Lemma colon_free_In (s : str) : colon_free s <-> ~ In colon s.
Proof.
  unfold colon_free, has_char. split.
  - intros H Hin.
    assert (T : existsb (N.eqb colon) s = true).
    { apply existsb_exists. exists colon. split; [exact Hin|].
      apply N.eqb_refl. }
    congruence.
  - intros H. destruct (existsb (N.eqb colon) s) eqn:E; [|reflexivity].
    apply existsb_exists in E as (c & Hc & Heq).
    apply N.eqb_eq in Heq. subst c. contradiction.
Qed.

Lemma one_line_strip (s : str) : one_line s -> one_line (strip s).
Proof.
  rewrite !one_line_In. intros H c Hc. now apply H, In_strip.
Qed.

Lemma colon_free_strip (s : str) : colon_free s -> colon_free (strip s).
Proof.
  rewrite !colon_free_In. intros H Hc. now apply H, In_strip.
Qed.

Lemma one_line_app (a b : str) :
  one_line (a ++ b) <-> one_line a /\ one_line b.
Proof. unfold one_line. rewrite forallb_app. apply andb_true_iff. Qed.

(** ** The lines of [splitlines] *)

Lemma splitlines_from_one_line (n : nat) :
  forall (s cur : str),
    (List.length s <= n)%nat ->
    one_line cur ->
    Forall one_line (splitlines_from cur s).
Proof.
  assert (Hrev : forall cur, one_line cur -> one_line (rev cur)).
  { intros cur. rewrite !one_line_In. intros H c Hc.
    apply H. now apply in_rev. }
  induction n as [|n IH]; intros s cur Hlen Hcur.
  - destruct s; [|cbn in Hlen; lia]. cbn [splitlines_from].
    destruct cur; [constructor|]. constructor; [|constructor].
    now apply Hrev.
  - destruct s as [|c rest]; cbn [splitlines_from].
    { destruct cur; [constructor|]. constructor; [|constructor].
      now apply Hrev. }
    cbn [List.length] in Hlen.
    assert (Hnil : one_line []) by reflexivity.
    destruct (N.eqb c 13) eqn:E13.
    + destruct rest as [|c' rest'].
      * constructor; [now apply Hrev|]. cbn. constructor.
      * cbn [List.length] in Hlen.
        destruct (N.eqb c' 10); constructor;
          try (now apply Hrev); apply IH; cbn [List.length];
          try lia; exact Hnil.
    + destruct (is_linebreak c) eqn:Elb.
      * constructor; [now apply Hrev|]. apply IH; [lia | exact Hnil].
      * apply IH; [lia|]. unfold one_line. cbn [forallb].
        rewrite Elb. exact Hcur.
Qed.

Lemma splitlines_one_line (s : str) : Forall one_line (splitlines s).
Proof.
  apply (splitlines_from_one_line (List.length s)); [lia | reflexivity].
Qed.

(** A line without boundary, closed by a line feed, is the next line. *)
Lemma splitlines_from_line (l rest cur : str) :
  one_line l ->
  splitlines_from cur (l ++ newline :: rest)
  = (rev cur ++ l) :: splitlines_from [] rest.
Proof.
  revert cur. induction l as [|c l IH]; intros cur Hl.
  - cbn. now rewrite app_nil_r.
  - unfold one_line in Hl. cbn [forallb] in Hl.
    apply andb_true_iff in Hl as [Hc Hl].
    cbn [app splitlines_from].
    assert (E13 : N.eqb c 13 = false).
    { destruct (N.eqb c 13) eqn:E; [|reflexivity].
      apply N.eqb_eq in E. subst c. discriminate Hc. }
    rewrite E13. destruct (is_linebreak c); [discriminate Hc|].
    rewrite (IH (c :: cur) Hl). cbn [rev]. now rewrite <- app_assoc.
Qed.

(** ** The state of the parser *)

Lemma Forall_dict_set {V : Type} (P : str * V -> Prop) (d : dict V)
  (k : str) (v : V) :
  Forall P d -> P (k, v) -> Forall P (dict_set d k v).
Proof.
  intros Hd Hk. induction d as [|[k0 v0] d IH]; cbn [dict_set].
  - now constructor.
  - apply Forall_cons_iff in Hd as [H0 Hd].
    destruct (str_eqb k0 k) eqn:E.
    + apply str_eqb_eq in E. subst k0. now constructor.
    + constructor; [assumption | now apply IH].
Qed.

Lemma good_acc_set (d : entry) (k : str) (vs : list str) :
  good_acc d -> good_attr (k, vs) -> good_acc (dict_set d k vs).
Proof.
  intros [Hnd Hall] Hk. split; [|now apply Forall_dict_set].
  destruct (dict_get d k) as [vs0|] eqn:E.
  - now rewrite (keys_dict_set_present d k vs vs0 E).
  - rewrite (dict_set_fresh d k vs E). unfold keys. rewrite map_app.
    cbn [map fst]. apply NoDup_app; [exact Hnd | | ].
    + constructor; [intros [] | constructor].
    + intros x Hx [<-|[]]. now apply dict_get_None_keys in E.
Qed.

Lemma good_acc_last (d : entry) (k : str) (vs : list str) :
  good_acc (d ++ [(k, vs)]) ->
  ~ In k (keys d) /\ good_acc d /\ good_attr (k, vs).
Proof.
  intros [Hnd Hall]. unfold keys in Hnd. rewrite map_app in Hnd.
  cbn [map fst] in Hnd. apply Forall_app in Hall as [Hd Hk].
  apply Forall_cons_iff in Hk as [Hk _].
  split; [|split; [split|]]; try assumption.
  - intros Hin.
    apply NoDup_remove_2 in Hnd. apply Hnd. rewrite app_nil_r.
    exact Hin.
  - apply NoDup_remove_1 in Hnd. now rewrite app_nil_r in Hnd.
Qed.

(** The loop body never raises on a state the parser can reach, and
    keeps the state reachable. *)
Lemma parse_line_good (st : list entry * entry) (raw : str) :
  good_state st ->
  one_line raw ->
  exists st', parse_line st raw = Ok st' /\ good_state st'.
Proof.
  destruct st as [users user]. intros [Hus Hu] Hraw.
  cbn [fst snd] in Hus, Hu.
  assert (Hline : one_line (strip raw)) by now apply one_line_strip.
  assert (Hcase : strip raw = [] \/ strip raw <> [])
    by (destruct (strip raw); [left | right]; congruence).
  destruct Hcase as [El|Hne].
  { rewrite (parse_line_blank users user raw El). eexists.
    split; [reflexivity|]. split; cbn [fst snd].
    - destruct user as [|a u]; [exact Hus|]. cbn [truthy].
      apply Forall_app. split; [exact Hus|].
      constructor; [|constructor]. split; [discriminate | exact Hu].
    - split; constructor. }
  destruct (cut colon (strip raw)) as [[pre post]|] eqn:Ecut.
  - apply cut_spec in Ecut as [Hsplit Hpre].
    rewrite (parse_line_attribute users user raw pre post Hsplit Hpre).
    rewrite Hsplit in Hline.
    apply one_line_app in Hline as [Hl1 Hl2].
    assert (Hpost : one_line post).
    { unfold one_line in Hl2 |- *. cbn [forallb] in Hl2.
      now apply andb_true_iff in Hl2 as [_ Hl2]. }
    assert (Hkey : clean_key (strip pre)).
    { split; [apply strip_trimmed|split].
      - now apply colon_free_strip.
      - now apply one_line_strip. }
    assert (Hval : one_line (strip post)) by now apply one_line_strip.
    destruct (dict_get user (strip pre)) as [vs|] eqn:Eget;
      eexists; (split; [reflexivity|]); split; cbn [fst snd];
      try exact Hus; apply good_acc_set; try exact Hu;
      split; cbn [fst snd]; try exact Hkey; split.
    + now destruct vs.
    + apply Forall_app. split; [|now constructor].
      apply dict_get_In in Eget. destruct Hu as [_ Hall].
      rewrite Forall_forall in Hall. apply Hall in Eget.
      now destruct Eget as (_ & _ & Hvs).
    + discriminate.
    + now constructor.
  - apply cut_None in Ecut.
    destruct user as [|a u] eqn:Eu.
    { eexists. split; [now apply parse_line_orphan|].
      split; [exact Hus | exact Hu]. }
    destruct (exists_last (l := a :: u)) as (d & [k vs] & Hd);
      [discriminate|].
    rewrite Hd in Hu |- *.
    destruct (good_acc_last d k vs Hu) as (Hk & Hgd & Hattr).
    destruct Hattr as (Hck & Hnv & Hvs). cbn [fst snd] in Hck, Hnv, Hvs.
    destruct (exists_last Hnv) as (vs' & v & ->).
    eexists. split; [now apply parse_line_continuation|].
    split; cbn [fst snd]; [exact Hus|].
    destruct (truthy k); [|exact Hu].
    destruct Hu as [Hnd Hall]. split.
    + unfold keys in Hnd |- *. rewrite map_app in Hnd |- *. exact Hnd.
    + apply Forall_app in Hall as [Hall _]. apply Forall_app.
      split; [exact Hall|]. constructor; [|constructor].
      split; [exact Hck|]. cbn [fst snd]. split; [now destruct vs'|].
      apply Forall_app in Hvs as [Hvs' Hv]. apply Forall_app.
      split; [exact Hvs'|]. constructor; [|constructor].
      apply Forall_cons_iff in Hv as [Hv _].
      apply one_line_app. split; [exact Hv|].
      apply one_line_app. split; [reflexivity | exact Hline].
Qed.

Lemma parse_loop_good (lines : list str) :
  Forall one_line lines ->
  forall st,
    good_state st ->
    exists st', for_each parse_line lines st = Ok st' /\ good_state st'.
Proof.
  induction 1 as [|raw lines Hraw Hlines IH]; intros st Hst;
    cbn [for_each].
  - now exists st.
  - destruct (parse_line_good st raw Hst Hraw) as (st1 & E1 & H1).
    rewrite E1. cbn [bind]. now apply IH.
Qed.

(** The parser returns on every text, and every entry it returns is
    non-empty, has distinct trimmed names without colon, and only
    non-empty value lists. *)
Lemma parse_ldap_output_total (ldap_output : str) :
  exists users,
    parse_ldap_output ldap_output = Ok users /\ Forall good_entry users.
Proof.
  unfold parse_ldap_output.
  destruct (parse_loop_good (splitlines ldap_output)
              (splitlines_one_line ldap_output) ([], []))
    as ([users user] & E & Hus & Hu).
  { split; cbn [fst snd]; [constructor|]. split; constructor. }
  rewrite E. cbn [bind fst snd] in *. eexists. split; [reflexivity|].
  destruct user as [|a u]; [exact Hus|]. cbn [truthy].
  apply Forall_app. split; [exact Hus|].
  constructor; [|constructor]. split; [discriminate | exact Hu].
Qed.

(** Every entry the parser returns has a usable [cn], if it has one. *)
Lemma parsed_entries_named (ldap_output : str) (users : list entry) :
  parse_ldap_output ldap_output = Ok users -> Forall named users.
Proof.
  intros Hparse.
  destruct (parse_ldap_output_total ldap_output) as (users' & E & Hgood).
  rewrite Hparse in E. injection E as <-.
  apply Forall_forall. intros user Hu.
  rewrite Forall_forall in Hgood.
  destruct (Hgood user Hu) as (_ & _ & Hattrs).
  unfold named. intros Hget. apply dict_get_In in Hget.
  rewrite Forall_forall in Hattrs.
  destruct (Hattrs _ Hget) as (_ & Hne & _). now apply Hne.
Qed.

§ **Instructions for the task**: Copy only the entries from the first line to the line with "- intros H.", each exactly as it appears.

§ **Result for this exercise**:
Lemma colon_free_In (s : str) : colon_free s <-> ~ In colon s.
Proof.
  unfold colon_free, has_char. split.
  - intros H Hin.
    assert (T : existsb (N.eqb colon) s = true).
    { apply existsb_exists. exists colon. split; [exact Hin|].
      apply N.eqb_refl. }
    congruence.
  - intros H. destruct (existsb (N.eqb colon) s) eqn:E; [|reflexivity].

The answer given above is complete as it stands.